The airline will know in the coming days if it will be able to resume its service to Paris in mid-July, as it hopes, with an initial schedule of five flights a week. “We can’t figure out how high demand will be. We don’t want to be in overcapacity, but we assume there will always be a segment of travellers who are flying to visit their loved ones,” says a source from Air Senegal, which is set to receive its two A321s in September and October and was the beneficiary of government grants of 45bn CFA francs (€68.5m), an amount which surpasses its target for the funding round scheduled in 2021.
Long-term schedule reductions
For the main West African operators, the crisis could bring about a more streamlined offering, while just before the pandemic many players were battling over small markets. “There were 320,000 seats available for flights between Abidjan and Dakar in a market with 150,000 to 170,000 passengers.

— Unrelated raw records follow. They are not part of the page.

Lemma app_empty_r (a : string) : (a ++ "" = a)%string.
Proof. induction a as [|x a IH]; simpl; [reflexivity | now rewrite IH]. Qed.

(** Slicing off a prefix by its length leaves the rest. *)
Lemma slice_from_app (a b : string) :
  slice_from (String.length a) (a ++ b) = b.
Proof. induction a as [|c a IH]; simpl; [now destruct b | exact IH]. Qed.

Lemma slice_from_prefix_sep (a b : string) :
  slice_from (String.length a + 1) (a ++ "/" ++ b) = b.
Proof.
  replace (String.length a + 1) with (String.length (a ++ "/")).
  - rewrite <- app_assoc. apply slice_from_app.
  - rewrite length_app. reflexivity.
Qed.

Lemma endswith_sep_app (a b : string) :
  b <> EmptyString -> endswith_sep (a ++ b) = endswith_sep b.
Proof.
  intros Hb. induction a as [|c a IH]; simpl; [reflexivity|].
  rewrite IH. destruct (a ++ b)%string eqn:E; [|reflexivity].
  destruct a; simpl in E; [congruence | discriminate].
Qed.

Lemma no_sep_endswith (a : string) : has_sep a = false -> endswith_sep a = false.
Proof.
  induction a as [|c a IH]; simpl; [reflexivity|].
  intros H. apply orb_false_iff in H as [Hc Ha].
  destruct a; [exact Hc | now apply IH].
Qed.

Lemma no_sep_startswith (a : string) : has_sep a = false -> startswith_sep a = false.
Proof.
  destruct a as [|c a]; simpl; [reflexivity|].
  intros H. now apply orb_false_iff in H as [Hc _].
Qed.

Lemma split_sep_nonempty (s : string) : split_sep s <> [].
Proof.
  induction s as [|c s IH]; simpl; [discriminate|].
  destruct (is_sep c); [discriminate|].
  destruct (split_sep s); [congruence | discriminate].
Qed.

(** A name without separator is its own single component. *)
Lemma split_sep_name (a : string) : has_sep a = false -> split_sep a = [a].
Proof.
  induction a as [|c a IH]; simpl; [reflexivity|].
  intros H. apply orb_false_iff in H as [Hc Ha].
  rewrite Hc, (IH Ha). reflexivity.
Qed.

Lemma split_sep_app (a b : string) :
  has_sep a = false -> split_sep (a ++ "/" ++ b) = a :: split_sep b.
Proof.
  induction a as [|c a IH]; intros H; simpl in *; [reflexivity|].
  apply orb_false_iff in H as [Hc Ha].
  rewrite Hc, (IH Ha). reflexivity.
Qed.

Lemma join_sep_cons (c : string) (rest : list string) :
  rest <> [] -> join_sep (c :: rest) = (c ++ "/" ++ join_sep rest)%string.
Proof. destruct rest; [congruence | reflexivity]. Qed.

(** Splitting undoes joining, for plain names. *)
Lemma split_join (comps : list string) :
  comps <> [] -> Forall plain comps -> split_sep (join_sep comps) = comps.
Proof.
  induction comps as [|c rest IH]; [congruence|].
  intros _ H. inversion H as [|? ? [_ Hc] Hrest]; subst.
  destruct rest as [|d rest'].
  - simpl. now apply split_sep_name.
  - rewrite join_sep_cons by discriminate.
    rewrite split_sep_app by exact Hc.
    rewrite IH; [reflexivity | discriminate | exact Hrest].
Qed.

The end result is that planes were operating at between 50% and 70% capacity.
The most predatory airlines will surely be more cautious and no longer operate as many flights as before,” says an executive from a West African carrier, adding that Brussels Airlines suspends its stopovers in Conakry and Ouagadougou when Kenya Airways and Vueling reduce their flight schedules.
What’s more, the financial situation of certain players like Air Burkina and Camair-Co, which have temporarily laid off their employees, makes a quick resumption of service more hypothetical than anything else.
Several firms are currently working on air traffic recovery scenarios for carriers and airports. “Three different realities are possible: traffic will fully resume despite the presence of COVID-19 cases, traffic will resume between certain countries that reopened their borders and traffic will resume without any particular restrictions in the absence of no new COVID-19 cases,” says Jean-Marc Bourreau, Global Director of Aviation at the Canadian firm CPCS. He is not counting on a broad-based rebound of air traffic.